The number of cells that need to be collected in order for the analysis to be statistically significant depends on the sample,  the relative abundance of the cell subpopulation, and the number of markers analyzed (PMID: 18307257).

Using the Time Gate to Identify Acquisition Problems

Small air bubbles, cell clumps, and air passing through the laser beams at the end of a sample run can all scatter and deflect fluorescent light in a way resembling a positive event. An effective way to identify these artifacts is to use the time gate: a plot of SSC ( side scatter) or FSC ( forward scatter) versus time. Spikes and gaps in the data indicate the presence of clogs or air bubbles. Gating should be restricted to unaffected regions where the signal is stable and uninterrupted. Figure 1. The gaps suggest there may have been clogs. It may be possible to salvage the data by gating on the portion of data where the signal is steady.

Drawing a “Loose” Gate Around your Cell Population

Forward (FSC) and side scatter (SSC) density plots are used to derive information about the size and complexity (granularity) of a cell population. Drawing a “loose” gate on the FSC or SSC plots helps to eliminate only those events that are not of interest, avoiding the loss of any information about the cell population under scrutiny. Figure 2: Distinguishing Lymphocytes from granulocytes and neutrophils, excluding cell debris. Nikolas Pontikos, 2012 

Eliminating Cell Clumps and Doublets from the Analysis: Pulse Geometry Gating

Cells that are stuck together are one of the main sources of artifacts in flow cytometry. They can appear to be positive for an antigen that would normally not be expressed. A rapid way to detect and exclude cell clumps from the analysis is to plot the width or height of the pulse versus the area. Single cells typically fall along a diagonal, while the clumps of cells will display an increased area relative to the height.

Subset Gating

Uses specific markers to further isolate the cellular populations of interest and exclude dead cells from the analysis.  Dead cells display an inherent ability to indistinctly bind any markers, making them a primary artifact-generating culprit.  Using live/dead dyes will also help to distinguish dead cells. Live/deal cell dyes are amine-based molecules that can permeate the porous membrane of dead cells and bind to nucleic acids.
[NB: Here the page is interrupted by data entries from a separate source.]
(* ===== verification/PublicationSafety.v ===== *)
(** * Publishing a schema or index snapshots is safe

    Neither touches the documents, so the log may hold records that are not
    synchronized: a crash while the manifest is replaced opens to a prefix of
    the log over the same checkpoint, with the old schema and index snapshots or
    the new ones, never a mixture. *)
From S2P Require Import Prelude Bytes Utf8 KeyStore IdMap FileIO Wal Paths Snapshot Json JsonText Names Manifest ManifestFile ManifestJson VersionManager Segment SegmentManager WriteEngine Recovery Durability Rotation Storage Collection Checkpoint Preparation StoreSafety.
#[local] Open Scope string_scope.
#[local] Open Scope list_scope.
#[local] Open Scope Z_scope.

Section publication_safety.
Context {DB : Type} `{Hkv : KVStore DB} {Hlaws : KVStoreLaws DB} {S : Setting DB}.
Implicit Types (d : disk DB) (c : CollectionStore DB).

(** The schema, as it is stored, and the index snapshots of a manifest. *)
Definition published_part (manifest : Manifest) : bytes * list SegmentIndexSnapshotMetadata :=
  (json_compact false (mf_Schema manifest), mf_SegmentIndexSnapshots manifest).

Lemma published_part_normal manifest : published_part (manifest_normal manifest) = published_part manifest.
Proof. unfold published_part. cbn. f_equal. apply json_compact_idempotent. Qed.
Lemma published_part_prepare next g : published_part (prepareManifest next g) = published_part next.
Proof. done. Qed.

(** A crash during the publication of [next] opens to a prefix of the log over
    the same checkpoint, with one of the two published parts. *)
Definition opens_between c base ops lost (next : Manifest) d1 : Prop :=
  forall d2 options, disk_crash d1 d2 -> opt_ReadOnly options = false ->
    exists c2 k, OpenCollection dir go_range CtxLive opened_fine options d2 = Some (Ok c2) /\
      store_inv c2 d2 base (take k (ops ++ option_list lost)) None /\ zlen ops - w_dirtyRecords (c_wal c) <= Z.of_nat k /\
      (published_part (vm_current (c_versions c2)) = published_part (vm_current (c_versions c)) \/
       published_part (vm_current (c_versions c2)) = published_part next).

Record publication_outcome c d base ops lost (sync2 : option gerror) (next : Manifest) (tr : list (disk DB))
    d' c' (com : bool) (err : option gerror)
    : Prop := {
  pu_crash : forall dd, dd ∈ tr -> opens_between c base ops lost next dd;
  pu_manager : c_manager c' = c_manager c /\ c_wal c' = c_wal c;
  pu_checkpoint : c_walPath c' = c_walPath c /\
    checkpoint_part (vm_current (c_versions c')) = checkpoint_part (vm_current (c_versions c)) /\
    forall n a, n <> c_walPath c -> stable d n a -> stable d' n a;
  pu_committed : com = true -> committed c c' = true /\ published_part (vm_current (c_versions c')) = published_part next /\
    (sync2 = None -> store_inv c' d' base ops lost);
  pu_refused : com = false -> c' = c /\ store_inv c d' base ops lost
}.

Lemma publication_stops c d base ops lost sync2 next err :
  store_inv c d base ops lost -> publication_outcome c d base ops lost sync2 next [] d c false err.
Proof. intros Hinv. by split; [intros ? ?%elem_of_nil|..]. Qed.

Lemma publication_spec io next c d base ops lost tr d' c' err :
  store_inv c d base ops lost -> zlen ops + 2 < u64_max -> manifest_encodable next ->
  checkpoint_part next = checkpoint_part (vm_current (c_versions c)) ->
  store_publish CtxLive io next c (with_log c d) = (tr, (d', (c', err))) ->
  publication_outcome c d base ops lost (po_sync2 io) next tr d' c' (committed c c') err.
Proof.
  intros Hinv Hb Henc Hpart H. pose proof (sv_versions _ _ _ _ _ Hinv) as Hvm. destruct (sv_engine _ _ _ _ _ Hinv) as (p & Hp & _).
  pose proof (store_held c d base ops lost p Hinv Hp) as Hh.
  set (P := fun manifest b e o l => b = base /\ e = store_engine c p /\ o = ops /\ l = lost /\
    (published_part manifest = published_part (vm_current (c_versions c)) \/ published_part manifest = published_part next)).
  destruct (publishing_covered c (with_log c d) io next P tr d' c' err Hvm Henc) as (Htr & _ & root & vm & -> & -> & Hres); [| |exact H|].
  - intros r. exists (vm_current (c_versions c)), base, (store_engine c p), ops, lost. split; [done|]. split; [apply Hinv|].
    split; [by apply held_root|]. split; [done|]. do 4 (split; [done|]). left. apply published_part_normal.
  - intros r g Hm. exists (prepareManifest next g), base, (store_engine c p), ops, lost. do 2 (split; [done|]).
    split; [apply held_root; by apply (held_same _ (vm_current (c_versions c)))|]. split; [done|]. do 4 (split; [done|]). right.
    by rewrite published_part_normal.
  - assert (Hnext : vm_inv root vm [] -> checkpoint_part (vm_current vm) = checkpoint_part (vm_current (c_versions c)) ->
      manifest_encodable (vm_current vm) -> store_inv (c_set_versions c vm) (disk_set_root root (with_log c d)) base ops lost).
    { intros Hvm' Hp' Henc'. apply (held_same _ _ (vm_current vm)) in Hh; [|done]. destruct Hinv as [G1 _ _ G2 [G3 G4] (p' & G5 & _ & G6)].
      split; cbn; try done.
      - split; [|exact G4]. by apply (names_log_same (vm_current (c_versions c))).
      - exists p'. split; [done|]. split; [|exact G6]. apply (held_root root) in Hh. apply Hh. }
    split.
    + intros dd Hdd d2 options Hc Hro. destruct (Htr dd Hdd) as (x & cands & Hpub & Hcand).
      destruct (crash_reopens dd x cands d2 options P Hpub Hcand Hc Hro)
        as (b & e & o & l & c2 & k & (-> & -> & -> & -> & Hq) & Ho & Hinv2 & _ & _ & _ & Hk). exists c2, k. done.
    + done.
    + split; [done|]. split.
      * destruct (committed _ _); [destruct Hres as ([g Hg] & _); cbn; by rewrite Hg|by destruct Hres as (-> & _)].
      * intros n a Hn [Hs Ht]. split; [cbn; by rewrite lookup_insert_ne|done].
    + destruct (committed _ _) eqn:Ecom; [|done]. destruct Hres as ([g Hg] & Hm & Hsync). intros _. split; [done|]. split; [cbn; by rewrite Hg|].
      intros Hpo. apply Hnext; [by apply Hsync| |done]. by rewrite Hg.
    + destruct (committed _ _) eqn:Ecom; [done|]. destruct Hres as (-> & _ & Hvm'). intros _.
      assert (c_set_versions c (c_versions c) = c) as Heq by by destruct c. split; [done|].
      rewrite <- Heq at 1. apply Hnext; [done|done|apply Hinv].
Qed.

Lemma with_schema_encodable current schema indexes :
  manifest_encodable current -> schema_nested schema -> Forall index_encodable indexes -> manifest_encodable (with_schema current schema indexes).
Proof. intros [E1 E2 E3 E4 E5 E6 E7 E8 E9 E10] Hs Hi. by split. Qed.

Lemma publishSchema_spec io same schema snapshots c d base ops lost tr d' c' com err :
  store_inv c d base ops lost -> zlen ops + 2 < u64_max -> schema_nested schema ->
  Forall index_encodable (default [] snapshots) ->
  publishSchema CtxLive io same schema snapshots c d = (tr, (d', (c', (com, err)))) ->
  publication_outcome c d base ops lost (po_sync2 io)
    (with_schema (vm_current (c_versions c)) schema (default (mf_SegmentIndexSnapshots (vm_current (c_versions c))) snapshots)) tr d' c' com err.
Proof.
  intros Hinv Hb Hs Hi H. unfold publishSchema in H. cbn [ctx_guard] in H.
  destruct (validateSchemaJSON schema); [|injection H as <- <- <- <- <-; by apply publication_stops].
  destruct (requireWritableLocked c); [injection H as <- <- <- <- <-; by apply publication_stops|].
  destruct (_ && _); [injection H as <- <- <- <- <-; by apply publication_stops|].
  destruct (store_publish _ _ _ _ _) as [ptr [d1 [c1 e]]] eqn:Ep. injection H as <- <- <- <- <-.
  apply publication_spec; [done|done| |done|exact Ep].
  apply with_schema_encodable; [apply Hinv|done|]. destruct snapshots; [done|]. apply (me_indexes _ (sv_encodable _ _ _ _ _ Hinv)).
Qed.

Lemma PublishSegmentIndexSnapshots_spec io same snapshots c d base ops lost tr d' c' com err :
  store_inv c d base ops lost -> zlen ops + 2 < u64_max -> Forall index_encodable snapshots ->
  PublishSegmentIndexSnapshots CtxLive io same snapshots c d = (tr, (d', (c', (com, err)))) ->
  publication_outcome c d base ops lost (po_sync2 io)
    (with_schema (vm_current (c_versions c)) (mf_Schema (vm_current (c_versions c))) snapshots) tr d' c' com err.
Proof.
  intros Hinv Hb Hi H. unfold PublishSegmentIndexSnapshots in H. cbn [ctx_guard] in H.
  destruct (requireWritableLocked c); [injection H as <- <- <- <- <-; by apply publication_stops|].
  destruct same; [injection H as <- <- <- <- <-; by apply publication_stops|].
  destruct (Manifest_Validate _); [|injection H as <- <- <- <- <-; by apply publication_stops].
  destruct (validateSegmentIndexFiles _ _); [injection H as <- <- <- <- <-; by apply publication_stops|].
  destruct (store_publish _ _ _ _ _) as [ptr [d1 [c1 e]]] eqn:Ep. injection H as <- <- <- <- <-.
  apply publication_spec; [done|done| |done|exact Ep].
  apply with_schema_encodable; [apply Hinv|apply (me_schema _ (sv_encodable _ _ _ _ _ Hinv))|done].
Qed.

(** ** Both calls *)
Inductive publication :=
| PublishSchema (same : bool) (schema : bytes) (snapshots : option (list SegmentIndexSnapshotMetadata))
| PublishIndexes (same : bool) (snapshots : list SegmentIndexSnapshotMetadata).
Definition run_publication (io : publish_io) (p : publication) c d :=
  match p with
  | PublishSchema same schema snapshots => publishSchema CtxLive io same schema snapshots c d
  | PublishIndexes same snapshots => PublishSegmentIndexSnapshots CtxLive io same snapshots c d
  end.
(** What is asked of the arguments: a schema that is JSON of bounded depth, and
    index metadata that is JSON. *)
Definition publication_args (p : publication) : Prop :=
  match p with
  | PublishSchema _ schema snapshots => schema_nested schema /\ Forall index_encodable (default [] snapshots)
  | PublishIndexes _ snapshots => Forall index_encodable snapshots
  end.
(** The manifest that is published over [current]. *)
Definition publication_next (p : publication) (current : Manifest) : Manifest :=
  match p with
  | PublishSchema _ schema snapshots => with_schema current schema (default (mf_SegmentIndexSnapshots current) snapshots)
  | PublishIndexes _ snapshots => with_schema current (mf_Schema current) snapshots
  end.

Lemma run_publication_spec io p c d base ops lost tr d' c' com err :
  store_inv c d base ops lost -> zlen ops + 2 < u64_max -> publication_args p ->
  run_publication io p c d = (tr, (d', (c', (com, err)))) ->
  publication_outcome c d base ops lost (po_sync2 io) (publication_next p (vm_current (c_versions c))) tr d' c' com err.
Proof.
  intros Hinv Hb Hargs H. destruct p as [same schema snapshots|same snapshots]; cbn [run_publication publication_args publication_next] in *.
  - destruct Hargs. by apply (publishSchema_spec io same).
  - by apply (PublishSegmentIndexSnapshots_spec io same).
Qed.
End publication_safety.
It is often used when a new gating strategy is adopted to confirm the parameters of the cell population and ensure that no valuable information is lost in the previous steps. 

Software Automation

Though manual gating is very popular among users of flow cytometry, there are some challenges associated with it. The most conspicuous is that a certain level of expertise is necessary to avoid common pitfalls. Furthermore, the method is subjective as there are many different gating strategies and, although general guidelines are available, there can be disagreement on the best way to apply gates. Manual gating can become very time-consuming, even daunting when high-content multi parameters screens are conducted. Software automation promises not only to overcome some of these limitations, offering a fast reliable, and reproducible way of analyzing samples, but also the opportunity to identify new cellular subpopulations. Computational methods.. are able to detect trends within an entire flow cytometry dataset,… Hence, populations that were not specified in a given gating strategy may be identified by computational analysis” (PMID: 26284066).